START Records for the exercise

(* ===== verification/ClipboardRelay.v ===== *)
(** * The clipboard relay
      (capture/build-integration/cb_clipboard_relay.{h,cc})

    Paste: an offer of the viewer is written to the guest's clipboard and a
    Ctrl+V is struck for the page.  Copy: a change of the guest's clipboard is
    forwarded to the viewer only within a window opened by a copy gesture.
    Offers arrive on the signaling thread and are [posted] to the UI sequence;
    reading the clipboard is asynchronous: [reads] counts the reads whose text
    has not come back.  Times are in microseconds. *)

From Stdlib Require Import ZArith Lia String SpecFloat.
From stdpp Require Import base tactics sets strings numbers list.
From S2P Require Import Prelude Values Numbers InputEnvelope InputWidget.
Open Scope string_scope.
Open Scope Z_scope.

Definition kMaxClipboardTextBytes : Z := Z.shiftl 1 20.
Definition kClipboardArmWindow : Z := 2 * 1000000.
Definition kProtocolVersion : Z := 1.
Definition kTypeClipboardOffer : string := "clipboard_offer".
Definition kDirectionToCloud : string := "client->cloud".
Definition kDirectionToClient : string := "cloud->client".
Definition kSourceUserAction : string := "user_action".
Definition kVkeyV : Z := 86.

(** [std::string::size()] *)
Definition size (s : string) : Z := Z.of_nat (String.length s).

Section relay.
Context {J : JsonCodec} {X : TextLib} {B : BlinkModifiers}.

Record relay := mkRelay {
  last_written_text_ : string;
  copy_armed_until_ : option Z;       (* a null TimeTicks is [None] *)
  next_seq_ : Z;
  pastes_applied_ : Z;
  copies_sent_ : Z;
  changes_ignored_ : Z;
  clock : Z;
  wall : Z;
  posted : list string;
  reads : nat;
}.
#[export] Instance eta_relay : Eta relay := λ s,
  mkRelay (last_written_text_ s) (copy_armed_until_ s) (next_seq_ s) (pastes_applied_ s)
    (copies_sent_ s) (changes_ignored_ s) (clock s) (wall s) (posted s) (reads s).

(** [ReadText] carries the time it is called at. *)
Inductive event :=
| WriteText (text : list Z)
| Page (c : call)
| ReadText (at_time : Z)
| SendAsync (json : string).
Abbreviation M := (eff relay event).

Definition CbClipboardRelay (now_ticks now_wall : Z) : relay :=
  mkRelay "" None 0 0 0 0 now_ticks now_wall [] 0.

(** ** Paste *)

(** The text of a frame that is an offer of the viewer. *)
Definition offer_of (raw : string) : option string :=
  match JSONReader_Read raw with
  | Some (VDict envelope) =>
      match FindInt "v" envelope, FindString "type" envelope, FindDict "data" envelope with
      | Some v, Some ty, Some data =>
          if negb (v =? kProtocolVersion) || negb (String.eqb ty kTypeClipboardOffer) then None
          else
            match FindString "direction" data with
            | Some direction =>
                if negb (String.eqb direction kDirectionToCloud) then None
                else
                  match FindString "source" data with
                  | Some source =>
                      if negb (String.eqb source kSourceUserAction) then None
                      else
                        match FindString "text" data with
                        | Some text => if kMaxClipboardTextBytes <? size text then None else Some text
                        | None => None
                        end
                  | None => None
                  end
            | None => None
            end
      | _, _, _ => None
      end
  | _ => None
  end.

Definition HandleInboundJson (raw : string) : M unit :=
  match offer_of raw with
  | None => mret tt
  | Some text => emod (λ s, s <| posted := (posted s ++ [text])%list |>)
  end.

Definition OnMessage (binary : bool) (raw : string) : M unit :=
  if binary then mret tt
  else if kMaxClipboardTextBytes + 512 <? size raw then mret tt
  else HandleInboundJson raw.

Definition SynthesizePaste (wc : WebContents) : M unit :=
  match contents_host wc with
  | None => mret tt
  | Some _ =>
      s ← eget;
      let modifiers := wrap32 (flag kControlKey) in
      let now := clock s in
      emit (Page (ForwardKeyboardEvent (mkKey kRawKeyDown modifiers now kVkeyV kVkeyV 0 0 [])));;
      emit (Page (ForwardKeyboardEvent (mkKey kKeyUp modifiers now kVkeyV kVkeyV 0 0 [])))
  end.

Definition ApplyPaste (r : option (option WebContents)) (text : string) : M unit :=
  emod (λ s, s <| last_written_text_ := text |>);;
  emit (WriteText (to_utf16 text));;
  match GetActiveWebContents r with
  | None => mret tt
  | Some wc =>
      SynthesizePaste wc;;
      emod (λ s, s <| pastes_applied_ := pastes_applied_ s + 1 |>)
  end.

(** The next paste of the UI sequence. *)
Definition RunPaste (r : option (option WebContents)) : M unit :=
  s ← eget;
  match posted s with
  | [] => mret tt
  | text :: rest => emod (λ s, s <| posted := rest |>);; ApplyPaste r text
  end.

(** ** Copy *)

Definition ArmCopyWindow : M unit :=
  emod (λ s, s <| copy_armed_until_ := Some (clock s + kClipboardArmWindow) |>).

(** [has_clipboard]: the UI thread has a clipboard. *)
Definition OnClipboardDataChanged (has_clipboard : bool) : M unit :=
  s ← eget;
  if match copy_armed_until_ s with None => true | Some u => u <? clock s end
  then emod (λ s, s <| changes_ignored_ := changes_ignored_ s + 1 |>)
  else
    emod (λ s, s <| copy_armed_until_ := None |>);;
    ewhen has_clipboard (emit (ReadText (clock s));; emod (λ s, s <| reads := S (reads s) |>)).

Definition copy_data (text : string) : DictValue :=
  Set_ "text" (VString text) (Set_ "source" (VString kSourceUserAction)
    (Set_ "direction" (VString kDirectionToClient) [])).
Definition copy_envelope (t seq : Z) (text : string) : Value :=
  VDict (Set_ "data" (VDict (copy_data text)) (Set_ "seq" (VDouble (double_of_Z seq))
    (Set_ "t" (VDouble (double_of_Z t)) (Set_ "type" (VString kTypeClipboardOffer)
      (Set_ "v" (VInt kProtocolVersion) []))))).

Definition SendCopy (text : string) : M unit :=
  s ← eget;
  emod (λ s, s <| next_seq_ := next_seq_ s + 1 |>);;
  match JSONWriter_Write (copy_envelope (wall s) (next_seq_ s) text) with
  | None => mret tt
  | Some json =>
      emod (λ s, s <| copies_sent_ := copies_sent_ s + 1 |>);;
      emit (SendAsync json)
  end.

Definition OnClipboardTextRead (text16 : list Z) : M unit :=
  s ← eget;
  let text := UTF16ToUTF8 text16 in
  if String.eqb text "" then mret tt
  else if String.eqb text (last_written_text_ s)
  then emod (λ s, s <| changes_ignored_ := changes_ignored_ s + 1 |>)
  else if kMaxClipboardTextBytes <? size text then mret tt
  else SendCopy text.

Definition OnStateChange : M unit := mret tt.
Definition OnBufferedAmountChange : M unit := mret tt.
Definition IsOkToCallOnTheNetworkThread : bool := false.

(** ** Executions *)

Inductive input :=
| Frame (binary : bool) (raw : string)
| Pasted (r : option (option WebContents))
| Gesture
| ClipboardChanged (has_clipboard : bool)
| TextRead (text16 : list Z)
| Later (ticks walls : nat).

Definition handle (i : input) : M unit :=
  match i with
  | Frame b raw => OnMessage b raw
  | Pasted r => RunPaste r
  | Gesture => ArmCopyWindow
  | ClipboardChanged h => OnClipboardDataChanged h
  | TextRead t => emod (λ s, s <| reads := pred (reads s) |>);; OnClipboardTextRead t
  | Later n m => emod (λ s, s <| clock := clock s + Z.of_nat n |> <| wall := wall s + Z.of_nat m |>)
  end.

(** A text comes back only for a read that is under way. *)
Definition enabled (i : input) (s : relay) : bool :=
  match i with TextRead _ => (0 <? reads s)%nat | _ => true end.
End relay.

(** ** Copies *)

Section properties.
Context {J : JsonCodec} {X : TextLib} {B : BlinkModifiers}.
Abbreviation relay := (@relay).
Abbreviation M := (eff relay event).

Definition sent (e : event) : option string := match e with SendAsync j => Some j | _ => None end.
Definition read_time (e : event) : option Z := match e with ReadText t => Some t | _ => None end.

(** The times of the copy gestures of an execution, and the time of the
    gesture whose window is open. *)
Fixpoint gestures (ins : list input) (s : relay) : list Z :=
  match ins with
  | [] => []
  | i :: ins' =>
      ((match i with Gesture => [clock s] | _ => [] end) ++ gestures ins' (exec (handle i) s))%list
  end.
Definition armed_by (s : relay) : list Z :=
  match copy_armed_until_ s with Some u => [u - kClipboardArmWindow] | None => [] end.
Definition armed_ok (s : relay) : Prop := Forall (λ g, g ≤ clock s) (armed_by s).

(** A read answers the gesture [g] if it happens within the window of [g]. *)
Definition answers (g t : Z) : Prop := g ≤ t ≤ g + kClipboardArmWindow.

(** One step: what it reads answers the gesture that was open, and what it
    sends was being read. *)
Definition step_ok (i : input) (s : relay) : Prop :=
  let s' := exec (handle i) s in
  let es := events (handle i) s in
  armed_ok s' ∧
  ∃ g, Forall2 answers g (omap read_time es) ∧
    (g ++ armed_by s' `sublist_of` armed_by s ++ match i with Gesture => [clock s] | _ => [] end)%list ∧
    (List.length (omap sent es) + reads s' ≤ reads s + List.length g)%nat.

END Records for the exercise

Task to complete
Scanning the data above, copy out every line where "SendAsync" is found.

Solution to the exercise
| SendAsync (json : string).
      emit (SendAsync json)
Definition sent (e : event) : option string := match e with SendAsync j => Some j | _ => None end.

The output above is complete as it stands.